Provided material below:

Lemma ntop4_addr addr more old post : is_addr4 addr ->
  uv_inet_ntop AF_INET (addr ++ more) (zlen old) (old ++ post) =
  let text := ipv4_text addr in
  if zlen text <? zlen old then Ret 0 ((Some <$> text ++ [0]) ++ zdrop (zlen text + 1) old ++ post)
  else Ret UV_ENOSPC (old ++ post).
Proof.
  intros [Hl Hok]. destruct addr as [|a [|b [|c [|d [|]]]]]; try done.
  unfold bytes_ok in Hok. rewrite !Forall_cons in Hok. destruct Hok as (Ha & Hb & Hc & Hd & _).
  apply (ntop4_run a b c d more [] old post Ha Hb Hc Hd).
Qed.

Lemma ipv4_text_facts addr : is_addr4 addr -> Forall addr_char (ipv4_text addr) /\ 7 <= zlen (ipv4_text addr) <= 15.
Proof.
  intros [Hl Hok]. destruct addr as [|a [|b [|c [|d [|]]]]]; try done.
  unfold bytes_ok in Hok. rewrite !Forall_cons in Hok. destruct Hok as (Ha & Hb & Hc & Hd & _).
  split; [by apply dotted_chars|by apply dotted_len].
Qed.

Lemma is_addr_4 addr : is_addr AF_INET addr <-> is_addr4 addr.
Proof. unfold is_addr, is_addr4, AF_INET, AF_INET6. intuition congruence. Qed.

Lemma is_addr_6 addr : is_addr AF_INET6 addr <-> length addr = 16%nat /\ bytes_ok addr.
Proof. unfold is_addr, AF_INET, AF_INET6. intuition congruence. Qed.

Lemma addr_cases af addr : is_addr af addr ->
  af = AF_INET /\ is_addr4 addr \/ af = AF_INET6 /\ length addr = 16%nat /\ bytes_ok addr.
Proof. unfold is_addr, is_addr4. intuition. Qed.

Lemma addr_prints af addr : is_addr af addr -> prints af addr (addr_text af addr).
Proof.
  intros Ha more old post Hroom. apply addr_cases in Ha as [[-> Ha]|(-> & Hl & Hok)].
  - rewrite ntop4_addr by done. unfold addr_text in *. rewrite Z.eqb_refl in *. cbv zeta.
    by bool_true (zlen (ipv4_text addr) <? zlen old).
  - unfold addr_text in *. change (AF_INET6 =? AF_INET) with false in *. cbv iota in *.
    pose proof (ntop6_run addr more [] old post Hl Hok) as E. cbv zeta in E. cbn [app] in E.
    rewrite zlen_nil in E. revert E. by bool_true (zlen (ipv6_text addr) <? zlen old).
Qed.

Lemma text_unique l t (X Y : array) : nul_free l -> nul_free t ->
  (Some <$> l ++ [0]) ++ X = (Some <$> t ++ [0]) ++ Y -> l = t.
Proof.
  intros Hl Ht E. pose proof (nul_at_text l X Hl) as H. rewrite E, (nul_at_text t Y Ht) in H.
  injection H as H. apply app_inj_1 in E as [E _]; [|unfold zlen in H; rewrite !length_fmap, !length_app; cbn; lia].
  apply (inj (fmap (M:=list) Some)) in E. by apply app_inj_2 in E as [E _].
Qed.

(** An address prints one text. *)
Lemma prints_unique af addr text text' : prints af addr text -> prints af addr text' ->
  nul_free text -> nul_free text' -> text = text'.
Proof.
  intros H H' Hnf Hnf'. set (old := undef (S (length text + length text'))).
  assert (Hold : zlen old = zlen text + zlen text' + 1).
  { unfold zlen, old, undef. rewrite length_replicate. lia. }
  pose proof (zlen_nonneg text). pose proof (zlen_nonneg text').
  specialize (H [] old [] ltac:(lia)). specialize (H' [] old [] ltac:(lia)). rewrite H in H'.
  injection H' as E. by eapply text_unique.
Qed.

(** ** IPv4 *)

(** C21: the IPv4 texts are exactly those that [uv_inet_ntop] prints: [uv_inet_pton]
    reads every one of them back to its four bytes, and refuses every other string with
    [UV_EINVAL], leaving the destination alone.  Each address has one text. *)
Theorem ipv4_text_exact l r old post :
  nul_free l -> zlen old = 4 ->
  (exists addr, is_addr AF_INET addr /\ prints AF_INET addr l /\
     uv_inet_pton AF_INET (Some (l ++ 0 :: r)) (Some 0) (old ++ post) = Ret 0 ((Some <$> addr) ++ post)) \/
  (~ exists addr, is_addr AF_INET addr /\ prints AF_INET addr l) /\
     uv_inet_pton AF_INET (Some (l ++ 0 :: r)) (Some 0) (old ++ post) = Ret UV_EINVAL (old ++ post).
Proof.
  intros Hnf Hold. destruct (pton4_run l r [] old post Hnf Hold) as [(addr & Ha & -> & E)|[Hno E]].
  - left. exists addr. apply is_addr_4 in Ha. split; [done|]. split; [by apply (addr_prints AF_INET)|done].
  - right. split; [|done]. intros (addr & Ha & Hp). destruct Hno. exists addr.
    pose proof (addr_prints _ _ Ha) as Hp'. apply is_addr_4 in Ha. split; [done|].
    destruct (ipv4_text_facts addr Ha) as [Hc%addr_nul_free _]. by apply (prints_unique AF_INET addr).
Qed.

(** ** IPv6 *)

Lemma c_string_app l r : nul_free l -> c_string (l ++ 0 :: r) = Some l.
Proof. induction 1 as [|c l Hc _ IH]; [done|]. cbn [app c_string]. bool_false (c =? 0). by rewrite IH. Qed.

Lemma strchr_none l c : Forall (fun x => x <> c) l -> strchr l c = None.
Proof. induction 1 as [|x l Hx _ IH]; [done|]. cbn [strchr]. bool_false (x =? c). by rewrite IH. Qed.

Lemma strchr_app l c r : Forall (fun x => x <> c) l -> strchr (l ++ c :: r) c = Some (zlen l).
Proof.
  induction 1 as [|x l Hx _ IH]; cbn [app strchr]; [by rewrite Z.eqb_refl|]. bool_false (x =? c).
  rewrite IH, zlen_cons. reflexivity.
Qed.

Lemma strchr_bound l c p : strchr l c = Some p -> 0 <= p < zlen l.
Proof.
  revert p. induction l as [|x l IH]; intros p; cbn [strchr]; [done|]. rewrite zlen_cons. pose proof (zlen_nonneg l).
  destruct (x =? c); [intros [= <-]; lia|]. destruct (strchr l c) as [q|]; [|done]. intros [= <-].
  specialize (IH q eq_refl). lia.
Qed.

(** [inet_pton6] in terms of what it does to its local array. *)
Lemma pton6_run src pre old post : zlen old = 16 ->
  match parse6 src (six []) with
  | Ret e a => e = UV_EINVAL \/ e = 0 /\ exists bytes, length bytes = 16%nat /\ a = Some <$> bytes
  | _ => False
  end ->
  match parse6 src (six []) with
  | Ret e a =>
      e = UV_EINVAL /\ inet_pton6 src (zlen pre) (pre ++ old ++ post) = Ret UV_EINVAL (pre ++ old ++ post) \/
      e = 0 /\ inet_pton6 src (zlen pre) (pre ++ old ++ post) = Ret 0 (pre ++ a ++ post)
  | _ => False
  end.
Proof.
  intros Hold H. destruct (parse6 src (six [])) as [e a| | |] eqn:E; try done.
  assert (Er : inet_pton6 src (zlen pre) (pre ++ old ++ post) =
               (if negb (e =? 0) then ret e else copy_local (zlen pre) a ;;! ret 0) (pre ++ old ++ post)).
  { unfold inet_pton6, with_local. change (replicate 16 (Some 0)) with (six []). unfold bind at 1. by rewrite E. }
  rewrite Er. destruct H as [->|(-> & bytes & Hl & ->)]; [by left|]. right. split; [done|]. cbn [Z.eqb negb].
  rewrite (bind_Ret _ _ _ _ _ (copy_local_run pre old post bytes ltac:(rewrite Hold; unfold zlen; lia))). done.
Qed.

Lemma pton6_text addr r old post : is_addr AF_INET6 addr -> zlen old = 16 ->
  inet_pton6 (addr_text AF_INET6 addr ++ 0 :: r) 0 (old ++ post) = Ret 0 ((Some <$> addr) ++ post).
Proof.
  intros Ha Hold. apply is_addr_6 in Ha as [Hl Hok].
  pose proof (pton6_run (ipv6_text addr ++ 0 :: r) [] old post Hold) as H.
  rewrite (parse6_text addr r Hl Hok) in H. destruct H as [[? _]|[_ H]]; [|done|done].
  right. split; [done|]. by exists addr.
Qed.

(** C20: every IPv6 address is printed as a text of at most 39 characters, and
    [uv_inet_pton] reads that text back to the same sixteen bytes, with or without a
    zone after it. *)
Theorem ipv6_text_roundtrip addr :
  is_addr AF_INET6 addr ->
  exists text, prints AF_INET6 addr text /\ zlen text <= 39 /\
    forall zone r old post, nul_free zone -> zlen old = 16 ->
      uv_inet_pton AF_INET6 (Some (text ++ 0 :: r)) (Some 0) (old ++ post) = Ret 0 ((Some <$> addr) ++ post) /\
      uv_inet_pton AF_INET6 (Some (text ++ chr_percent :: zone ++ 0 :: r)) (Some 0) (old ++ post) =
        Ret 0 ((Some <$> addr) ++ post).
Proof.
  intros Ha. exists (addr_text AF_INET6 addr). split; [by apply addr_prints|].
  pose proof Ha as [Hl Hok]%is_addr_6. destruct (ipv6_text_facts addr Hl Hok) as [Hc H39]. split; [done|].
  intros zone r old post Hz Hold. set (text := addr_text AF_INET6 addr).
  change (ipv6_text addr) with text in *. pose proof (addr_nul_free _ Hc) as Hnf.
  assert (Hp : Forall (fun x => x <> chr_percent) text).
  { eapply Forall_impl; [exact Hc|]. unfold addr_char, chr_percent. cbn. lia. }
  unfold uv_inet_pton. change (AF_INET6 =? AF_INET) with false. rewrite Z.eqb_refl. split.
  - rewrite c_string_app by done. unfold bind. cbn [of_opt]. rewrite strchr_none by done. by apply pton6_text.
  - pose proof (c_string_app (text ++ chr_percent :: zone) r) as E. rewrite <- app_assoc in E. cbn [app] in E.
    rewrite E by (apply Forall_app; split; [done|by constructor]). unfold bind. cbn [of_opt].
    rewrite strchr_app by done. pose proof (zlen_nonneg text). change (Z.of_nat UV__INET6_ADDRSTRLEN) with 46.
    unfold sext. rewrite wrap_small by lia. bool_true (zlen text <? 2 ^ (32 - 1)).
    bool_false (46 - 1 <? zlen text). bool_false (zlen text <? 0). rewrite ztake_app. by apply pton6_text.
Qed.

(** C22: the text of an IPv6 address is its eight groups in hexadecimal, without leading
    zeros and with colons between them; the first of the longest runs of two or more
    zero groups is written as a double colon, and only that; and the last two groups are
    written as an IPv4 address exactly when that run is the first six groups, or the
    first five with the group ffff behind them. *)
Theorem ipv6_text_canonical addr :
  is_addr AF_INET6 addr ->
  let ws := words_of addr in
  exists text, prints AF_INET6 addr text /\
    ((forall b n, zero_run ws b n -> n < 2) /\ text = join ws \/
     exists left n right,
       ws = left ++ replicate n 0 ++ right /\ (2 <= n)%nat /\
       (forall b m, zero_run ws b m -> m < Z.of_nat n \/ m = Z.of_nat n /\ zlen left <= b) /\
       text = compressed (addr_text AF_INET (zdrop 12 addr)) left right).
Proof.
  intros Ha. cbv zeta. exists (addr_text AF_INET6 addr). split; [by apply addr_prints|].
  apply is_addr_6 in Ha as [Hl Hok]. destruct (words_of_ok 8 addr Hl Hok) as [H8 _].
  destruct (last_four addr Hl Hok) as (a & b & c & d & E12 & _ & _ & _ & _ & Ed).
  unfold addr_text. change (AF_INET6 =? AF_INET) with false. rewrite Z.eqb_refl, E12. cbn [ipv4_text].
  unfold ipv6_text. rewrite Ed. destruct (best_run_spec (words_of addr)) as [_ Hmax].
  destruct (text6_shape (dotted a b c d) (words_of addr)) as [[Hno ->]|(lft & n & rgt & E & Hn & Eb & En & H)];
    [unfold zlen; lia|left|right].
  - split; [|done]. intros x m Hz. destruct (Z.lt_ge_cases m 2) as [|Hge]; [done|].
    specialize (Hmax x m Hz Hge). lia.
  - exists lft, n, rgt. split; [done|]. split; [done|]. split; [|done]. intros x m Hz.
    destruct (Z.lt_ge_cases m 2) as [|Hge]; [lia|]. specialize (Hmax x m Hz Hge). lia.
Qed.

(** ** Buffers of any size *)

(** C23: what [uv_inet_ntop] does for every size; it never writes past it: with
    room for the text and its NUL it returns 0 and the text; without, it returns
    [UV_ENOSPC], for IPv4 with the buffer as it was and for IPv6 with the start of the
    text cut off by a NUL.  Only for a size of zero does the IPv6 conversion return 0 though it writes
    nothing. *)
Theorem inet_ntop_bounds af addr more old post :
  is_addr af addr ->
  let text := addr_text af addr in
  uv_inet_ntop af (addr ++ more) (zlen old) (old ++ post) =
  if zlen text <? zlen old then
    Ret 0 ((Some <$> text ++ [0]) ++ zdrop (zlen text + 1) old ++ post)
  else if af =? AF_INET then Ret UV_ENOSPC (old ++ post)
  else if zlen old =? 0 then Ret 0 (old ++ post)
  else Ret UV_ENOSPC ((Some <$> ztake (zlen old - 1) text ++ [0]) ++ post).
Proof.
  intros Ha. cbv zeta. pose proof (addr_cases _ _ Ha) as [[-> H4]|(-> & Hl & Hok)].
  - rewrite ntop4_addr by done. unfold addr_text. by rewrite Z.eqb_refl.
  - unfold addr_text. change (AF_INET6 =? AF_INET) with false. cbv iota.
    apply (ntop6_run addr more [] old post Hl Hok).
Qed.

End of Provided material.

> Problem to work on
Search the entries above for the string "iota", and report each line where it occurs.

> Response to the task
  - unfold addr_text in *. change (AF_INET6 =? AF_INET) with false in *. cbv iota in *.
  - unfold addr_text. change (AF_INET6 =? AF_INET) with false. cbv iota.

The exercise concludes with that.